ENG Gains Highest-Ever Ranking in US News’ Graduate Programs List

By Michael Seele

ENG student Varnica Bajaj (BME’19) with Professor Christopher Chen (BME) in a lab on January 19, 2017. Photo by Rachel Gianatasio for Elevin Studios for Boston University Photography

The College of Engineering and several of its programs advanced and saw improved peer assessment scores in the latest US News & World Report rankings of the nation’s graduate engineering programs, released this week.

US News now places the College 34th among the 198 engineering schools with graduate programs that it ranked. That represents an advance of 18 places since 2006, the most of any top-50 engineering school. The College’s subjective assessment score among the nation’s engineering deans climbed, as did its assessment by employers, both heavily weighted factors in US News’ ranking methodology of engineering schools.

“The excellence of our faculty and their research continues to gain increasing recognition among our peers,” noted Dean Kenneth R. Lutchen. “This recognition is helping to fuel a virtuous cycle that attracts high-quality graduate students, who, in turn, help propel the College’s research to ever-greater heights.”

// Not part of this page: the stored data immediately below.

#[export] Instance codec_effect : Codec read_effect put_effect any.
Proof. apply (codec_code effect_code); [done|by intros []|solve_code effect_from_code]. Qed.
#[export] Instance codec_verification : Codec read_verification put_verification any.
Proof. apply (codec_code verification_code); [done|by intros []|solve_code verification_from_code]. Qed.
#[export] Instance codec_scope_kind : Codec read_scope_kind put_scope_code any.
Proof. apply (codec_code scope_kind_code); [done|by intros []|solve_code scope_kind_from_code]. Qed.
#[export] Instance codec_mesh_kind : Codec read_mesh_kind put_mesh_kind any.
Proof. apply (codec_code mesh_event_kind_code); [done|by intros []|solve_code mesh_event_kind_from_code]. Qed.
#[export] Instance codec_mesh_route : Codec read_mesh_route put_mesh_route any.
Proof. apply (codec_code mesh_route_code); [done|by intros []|solve_code mesh_route_from_code]. Qed.
#[export] Instance codec_op_kind : Codec read_op_kind put_op_kind any.
Proof. apply (codec_code ExpertOpKind_code); [done|by intros []|solve_code ExpertOpKind_from_code]. Qed.
#[export] Instance codec_fence_action : Codec read_fence_action put_fence_action any.
Proof. apply (codec_code ExpertFenceAction_code); [done|by intros []|solve_code ExpertFenceAction_from_code]. Qed.
#[export] Instance codec_fence_cause : Codec read_fence_cause put_fence_cause any.
Proof. apply (codec_code ExpertFenceCause_code); [done|by intros []|solve_code ExpertFenceCause_from_code]. Qed.
#[export] Instance codec_fence_resume : Codec read_fence_resume put_fence_resume any.
Proof. apply (codec_code ExpertFenceResume_code); [done|by intros []|solve_code ExpertFenceResume_from_code]. Qed.
#[export] Instance codec_subject_kind : Codec read_subject_kind put_subject_kind any.
Proof. apply (codec_code KvTaintSubjectKind_code); [done|by intros []|solve_code KvTaintSubjectKind_from_code]. Qed.
#[export] Instance codec_authority_kind : Codec read_authority_kind put_authority_kind any.
Proof. apply (codec_code ExpertAuthorityKind_code); [done|by intros []|solve_code ExpertAuthorityKind_from_code]. Qed.
#[export] Instance codec_authority_class : Codec read_authority_class put_authority_class any.
Proof. apply (codec_code ExpertAuthorityClass_code); [done|by intros []|solve_code ExpertAuthorityClass_from_code]. Qed.
#[export] Instance codec_refusal_reason : Codec read_refusal_reason put_refusal_reason any.
Proof. apply (codec_code EgressRefusalReason_code); [done|by intros []|solve_code EgressRefusalReason_from_code]. Qed.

At the program level, subjective assessment by the respective department chairs nationally is the only factor used in ranking. The Biomedical Engineering program continues to be ranked among the elite nationally, at 12th among 120 graduate BME programs and 6th among private schools. Its peer assessment score was the seventh-highest; a number of ties among higher-ranked schools edged it out of a top-10 spot.

Other graduate programs saw significant gains in this year’s rankings. The Computer and Electrical Engineering programs recorded their highest-ever assessment scores and rankings, both 36th in their large categories – jumps of six and seven places, respectively, over last year. The Mechanical Engineering program also notched a significant advance, six places to 42nd in a field of 170 programs.

The relatively young Materials Science & Engineering program also recorded its highest score and rank since it started being rated seven years ago and jumped 11 places into the 46th spot.

When comparing only private universities, every one of the College’s programs is in the top 20.